[Stored data]

■ ■ ■ ■

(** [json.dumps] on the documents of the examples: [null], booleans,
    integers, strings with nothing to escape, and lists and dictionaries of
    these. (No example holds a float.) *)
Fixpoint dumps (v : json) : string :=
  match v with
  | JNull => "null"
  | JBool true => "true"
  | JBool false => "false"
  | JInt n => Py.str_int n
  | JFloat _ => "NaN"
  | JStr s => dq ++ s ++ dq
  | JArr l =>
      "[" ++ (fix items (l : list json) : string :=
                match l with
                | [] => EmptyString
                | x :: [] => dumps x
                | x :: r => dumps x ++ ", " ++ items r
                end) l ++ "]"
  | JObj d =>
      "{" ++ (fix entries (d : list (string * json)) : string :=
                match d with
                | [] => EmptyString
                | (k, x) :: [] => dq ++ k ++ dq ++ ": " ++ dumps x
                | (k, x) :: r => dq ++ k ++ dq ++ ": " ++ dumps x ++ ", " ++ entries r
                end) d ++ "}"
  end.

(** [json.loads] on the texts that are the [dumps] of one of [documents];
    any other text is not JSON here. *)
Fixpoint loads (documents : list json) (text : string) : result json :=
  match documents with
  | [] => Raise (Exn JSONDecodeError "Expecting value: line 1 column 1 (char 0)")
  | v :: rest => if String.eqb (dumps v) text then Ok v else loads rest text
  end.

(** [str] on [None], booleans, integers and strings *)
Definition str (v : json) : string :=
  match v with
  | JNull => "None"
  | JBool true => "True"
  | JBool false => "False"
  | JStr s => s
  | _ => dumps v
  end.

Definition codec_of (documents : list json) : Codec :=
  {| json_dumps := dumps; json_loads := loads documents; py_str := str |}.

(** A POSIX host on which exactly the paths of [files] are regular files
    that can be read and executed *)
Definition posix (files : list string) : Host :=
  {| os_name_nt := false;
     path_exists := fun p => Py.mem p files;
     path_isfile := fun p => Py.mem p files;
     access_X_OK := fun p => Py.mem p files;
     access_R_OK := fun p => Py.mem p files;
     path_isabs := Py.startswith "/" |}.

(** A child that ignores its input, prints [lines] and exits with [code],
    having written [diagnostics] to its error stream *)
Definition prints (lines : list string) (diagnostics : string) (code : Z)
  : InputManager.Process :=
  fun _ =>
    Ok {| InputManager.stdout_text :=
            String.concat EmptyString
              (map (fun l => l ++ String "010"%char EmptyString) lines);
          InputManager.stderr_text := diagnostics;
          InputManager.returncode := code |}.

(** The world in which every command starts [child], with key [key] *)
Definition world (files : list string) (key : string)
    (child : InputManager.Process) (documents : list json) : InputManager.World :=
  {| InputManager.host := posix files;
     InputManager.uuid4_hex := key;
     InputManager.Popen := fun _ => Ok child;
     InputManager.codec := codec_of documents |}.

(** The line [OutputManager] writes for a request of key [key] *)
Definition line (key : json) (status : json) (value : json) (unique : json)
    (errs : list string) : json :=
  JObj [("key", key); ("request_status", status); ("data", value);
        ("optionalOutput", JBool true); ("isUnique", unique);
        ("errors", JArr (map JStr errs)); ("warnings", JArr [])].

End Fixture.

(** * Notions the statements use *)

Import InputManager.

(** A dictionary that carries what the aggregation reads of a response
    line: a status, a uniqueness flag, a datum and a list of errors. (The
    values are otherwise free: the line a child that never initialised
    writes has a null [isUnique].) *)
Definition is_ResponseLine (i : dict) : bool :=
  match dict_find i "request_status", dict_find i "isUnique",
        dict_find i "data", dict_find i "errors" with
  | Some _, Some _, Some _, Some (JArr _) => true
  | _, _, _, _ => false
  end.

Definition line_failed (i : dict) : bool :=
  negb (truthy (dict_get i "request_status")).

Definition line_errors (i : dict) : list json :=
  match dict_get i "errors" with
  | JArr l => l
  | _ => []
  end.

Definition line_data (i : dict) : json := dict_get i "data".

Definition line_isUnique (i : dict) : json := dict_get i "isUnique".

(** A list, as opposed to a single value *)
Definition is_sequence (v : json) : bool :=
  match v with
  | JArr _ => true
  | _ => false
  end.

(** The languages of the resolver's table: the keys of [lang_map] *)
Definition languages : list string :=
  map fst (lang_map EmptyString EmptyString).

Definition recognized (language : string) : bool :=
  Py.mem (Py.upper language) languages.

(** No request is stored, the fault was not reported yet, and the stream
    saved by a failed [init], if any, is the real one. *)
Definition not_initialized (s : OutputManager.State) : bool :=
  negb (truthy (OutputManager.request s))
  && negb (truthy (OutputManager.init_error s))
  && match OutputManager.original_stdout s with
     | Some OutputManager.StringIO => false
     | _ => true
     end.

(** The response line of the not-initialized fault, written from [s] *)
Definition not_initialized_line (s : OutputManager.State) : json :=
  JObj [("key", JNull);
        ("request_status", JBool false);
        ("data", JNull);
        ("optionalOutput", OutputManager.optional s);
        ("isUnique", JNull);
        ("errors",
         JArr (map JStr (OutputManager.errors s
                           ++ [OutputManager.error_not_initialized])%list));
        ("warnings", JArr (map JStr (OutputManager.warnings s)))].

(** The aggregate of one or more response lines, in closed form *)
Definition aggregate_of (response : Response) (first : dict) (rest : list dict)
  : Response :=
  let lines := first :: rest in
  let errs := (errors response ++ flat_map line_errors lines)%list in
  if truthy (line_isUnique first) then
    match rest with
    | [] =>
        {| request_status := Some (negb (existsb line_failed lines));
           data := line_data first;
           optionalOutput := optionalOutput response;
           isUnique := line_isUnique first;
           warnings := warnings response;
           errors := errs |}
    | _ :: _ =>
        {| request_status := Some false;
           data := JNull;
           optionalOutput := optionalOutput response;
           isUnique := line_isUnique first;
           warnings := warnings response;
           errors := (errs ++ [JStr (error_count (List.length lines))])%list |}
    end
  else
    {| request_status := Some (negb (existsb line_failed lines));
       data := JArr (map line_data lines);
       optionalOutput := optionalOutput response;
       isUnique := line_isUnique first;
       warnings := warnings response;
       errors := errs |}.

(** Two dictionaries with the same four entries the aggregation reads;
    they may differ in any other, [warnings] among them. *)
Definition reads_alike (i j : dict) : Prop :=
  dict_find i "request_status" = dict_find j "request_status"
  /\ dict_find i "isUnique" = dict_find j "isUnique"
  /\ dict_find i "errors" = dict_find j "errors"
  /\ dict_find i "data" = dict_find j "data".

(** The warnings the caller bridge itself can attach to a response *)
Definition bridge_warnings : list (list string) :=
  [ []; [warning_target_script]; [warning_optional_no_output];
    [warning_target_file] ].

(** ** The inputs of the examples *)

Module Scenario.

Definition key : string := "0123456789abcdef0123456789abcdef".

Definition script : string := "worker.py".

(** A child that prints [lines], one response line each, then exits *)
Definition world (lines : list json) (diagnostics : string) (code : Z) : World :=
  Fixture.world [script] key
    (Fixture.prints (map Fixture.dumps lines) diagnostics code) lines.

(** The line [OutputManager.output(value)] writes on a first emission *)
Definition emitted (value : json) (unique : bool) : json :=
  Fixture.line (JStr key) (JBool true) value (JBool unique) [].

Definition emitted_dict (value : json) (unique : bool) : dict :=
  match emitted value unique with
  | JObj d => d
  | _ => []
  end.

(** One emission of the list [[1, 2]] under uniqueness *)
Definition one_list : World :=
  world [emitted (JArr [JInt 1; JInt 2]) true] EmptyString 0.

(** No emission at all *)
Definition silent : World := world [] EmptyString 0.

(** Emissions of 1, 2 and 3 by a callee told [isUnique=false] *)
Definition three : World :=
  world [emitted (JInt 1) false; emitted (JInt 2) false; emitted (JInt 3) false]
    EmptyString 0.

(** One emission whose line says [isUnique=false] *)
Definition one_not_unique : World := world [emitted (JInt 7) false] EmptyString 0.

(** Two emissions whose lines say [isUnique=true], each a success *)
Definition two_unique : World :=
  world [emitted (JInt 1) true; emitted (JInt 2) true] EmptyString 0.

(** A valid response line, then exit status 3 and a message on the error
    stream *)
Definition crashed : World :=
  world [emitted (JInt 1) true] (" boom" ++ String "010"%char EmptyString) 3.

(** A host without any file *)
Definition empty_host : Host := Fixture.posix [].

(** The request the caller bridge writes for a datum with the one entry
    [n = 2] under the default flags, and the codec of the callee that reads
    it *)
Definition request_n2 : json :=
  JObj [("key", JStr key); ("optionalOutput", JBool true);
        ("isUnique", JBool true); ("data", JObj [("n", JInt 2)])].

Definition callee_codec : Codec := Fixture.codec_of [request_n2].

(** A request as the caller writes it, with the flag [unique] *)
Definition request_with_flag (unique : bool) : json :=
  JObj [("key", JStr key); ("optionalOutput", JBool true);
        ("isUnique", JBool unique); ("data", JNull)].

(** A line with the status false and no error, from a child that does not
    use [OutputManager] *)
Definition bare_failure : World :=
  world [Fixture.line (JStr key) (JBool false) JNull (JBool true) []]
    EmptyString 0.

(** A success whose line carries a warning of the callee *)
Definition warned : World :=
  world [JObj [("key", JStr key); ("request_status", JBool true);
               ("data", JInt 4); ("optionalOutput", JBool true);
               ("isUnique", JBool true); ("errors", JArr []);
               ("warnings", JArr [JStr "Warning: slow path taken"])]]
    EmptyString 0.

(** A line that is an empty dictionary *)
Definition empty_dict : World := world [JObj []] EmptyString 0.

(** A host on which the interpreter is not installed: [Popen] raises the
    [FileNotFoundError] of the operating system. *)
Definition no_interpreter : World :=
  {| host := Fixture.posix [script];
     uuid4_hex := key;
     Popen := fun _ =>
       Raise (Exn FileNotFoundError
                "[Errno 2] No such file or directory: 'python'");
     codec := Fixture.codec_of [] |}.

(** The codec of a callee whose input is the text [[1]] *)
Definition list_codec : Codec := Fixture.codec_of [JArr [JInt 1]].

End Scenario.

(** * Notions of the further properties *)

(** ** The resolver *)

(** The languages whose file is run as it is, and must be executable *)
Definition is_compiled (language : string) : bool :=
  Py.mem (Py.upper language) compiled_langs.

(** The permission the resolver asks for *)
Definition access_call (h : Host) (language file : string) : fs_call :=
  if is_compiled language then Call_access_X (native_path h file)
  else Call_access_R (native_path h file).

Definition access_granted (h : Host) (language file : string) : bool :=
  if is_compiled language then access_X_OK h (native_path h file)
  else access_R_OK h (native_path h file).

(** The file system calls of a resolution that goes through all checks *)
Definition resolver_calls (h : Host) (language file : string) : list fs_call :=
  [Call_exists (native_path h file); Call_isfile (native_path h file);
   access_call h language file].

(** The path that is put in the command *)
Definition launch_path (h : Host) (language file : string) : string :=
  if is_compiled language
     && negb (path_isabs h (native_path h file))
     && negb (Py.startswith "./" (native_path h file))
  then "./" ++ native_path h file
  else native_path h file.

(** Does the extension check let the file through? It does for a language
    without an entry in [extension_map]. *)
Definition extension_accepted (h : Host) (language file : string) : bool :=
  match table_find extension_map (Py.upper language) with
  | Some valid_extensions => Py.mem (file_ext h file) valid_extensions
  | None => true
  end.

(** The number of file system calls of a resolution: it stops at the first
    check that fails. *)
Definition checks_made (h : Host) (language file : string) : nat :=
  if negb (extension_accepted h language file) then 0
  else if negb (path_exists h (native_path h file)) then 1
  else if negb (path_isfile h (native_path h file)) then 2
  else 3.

■ ■ ■ ■

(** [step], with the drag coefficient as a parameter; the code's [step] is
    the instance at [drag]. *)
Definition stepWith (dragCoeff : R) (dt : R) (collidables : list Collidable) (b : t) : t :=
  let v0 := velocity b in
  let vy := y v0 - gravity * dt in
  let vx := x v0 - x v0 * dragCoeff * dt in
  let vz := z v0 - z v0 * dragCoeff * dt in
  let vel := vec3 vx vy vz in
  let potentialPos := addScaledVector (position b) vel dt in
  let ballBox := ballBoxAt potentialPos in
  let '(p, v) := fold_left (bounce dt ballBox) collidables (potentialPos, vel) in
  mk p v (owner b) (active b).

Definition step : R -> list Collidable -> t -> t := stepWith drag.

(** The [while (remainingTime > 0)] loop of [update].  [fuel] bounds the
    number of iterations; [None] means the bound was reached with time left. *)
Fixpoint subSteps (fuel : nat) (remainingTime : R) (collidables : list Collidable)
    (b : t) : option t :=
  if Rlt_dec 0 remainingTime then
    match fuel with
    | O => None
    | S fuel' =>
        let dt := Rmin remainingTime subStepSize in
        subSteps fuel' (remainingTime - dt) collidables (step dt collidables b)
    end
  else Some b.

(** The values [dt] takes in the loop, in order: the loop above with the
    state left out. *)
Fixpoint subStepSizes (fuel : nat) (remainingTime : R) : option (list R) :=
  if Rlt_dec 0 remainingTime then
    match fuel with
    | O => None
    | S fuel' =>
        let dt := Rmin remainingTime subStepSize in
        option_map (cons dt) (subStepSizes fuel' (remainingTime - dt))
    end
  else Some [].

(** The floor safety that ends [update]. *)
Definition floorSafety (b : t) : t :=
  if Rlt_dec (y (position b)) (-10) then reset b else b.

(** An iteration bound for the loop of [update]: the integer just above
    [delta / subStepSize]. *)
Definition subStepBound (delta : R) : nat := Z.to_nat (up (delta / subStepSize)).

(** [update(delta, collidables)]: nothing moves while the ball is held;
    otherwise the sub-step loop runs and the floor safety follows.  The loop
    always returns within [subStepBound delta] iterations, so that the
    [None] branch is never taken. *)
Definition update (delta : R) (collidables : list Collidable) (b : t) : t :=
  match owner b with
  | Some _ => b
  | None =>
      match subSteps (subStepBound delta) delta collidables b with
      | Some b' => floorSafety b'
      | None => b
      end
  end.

■ ■ ■ ■

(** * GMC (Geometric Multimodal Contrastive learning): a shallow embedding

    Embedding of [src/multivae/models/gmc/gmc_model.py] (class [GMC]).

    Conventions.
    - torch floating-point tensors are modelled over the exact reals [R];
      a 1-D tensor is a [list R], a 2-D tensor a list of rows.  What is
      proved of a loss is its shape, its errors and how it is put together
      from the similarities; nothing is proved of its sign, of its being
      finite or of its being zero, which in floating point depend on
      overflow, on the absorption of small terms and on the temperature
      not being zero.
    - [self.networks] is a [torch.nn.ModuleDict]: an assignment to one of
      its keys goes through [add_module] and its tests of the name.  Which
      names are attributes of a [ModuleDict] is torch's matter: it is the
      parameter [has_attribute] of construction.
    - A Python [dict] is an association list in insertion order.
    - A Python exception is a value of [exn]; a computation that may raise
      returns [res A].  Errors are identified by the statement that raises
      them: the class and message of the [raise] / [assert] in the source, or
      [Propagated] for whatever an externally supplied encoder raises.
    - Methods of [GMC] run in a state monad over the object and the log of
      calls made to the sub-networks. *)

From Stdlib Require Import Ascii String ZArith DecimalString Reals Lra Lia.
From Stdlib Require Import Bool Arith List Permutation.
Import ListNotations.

■ ■ ■ ■

Work instructions
All lines above that contain the word "Import" are to be copied.

Answer
Import InputManager.
From Stdlib Require Import Ascii String ZArith DecimalString Reals Lra Lia.
From Stdlib Require Import Bool Arith List Permutation.
Import ListNotations.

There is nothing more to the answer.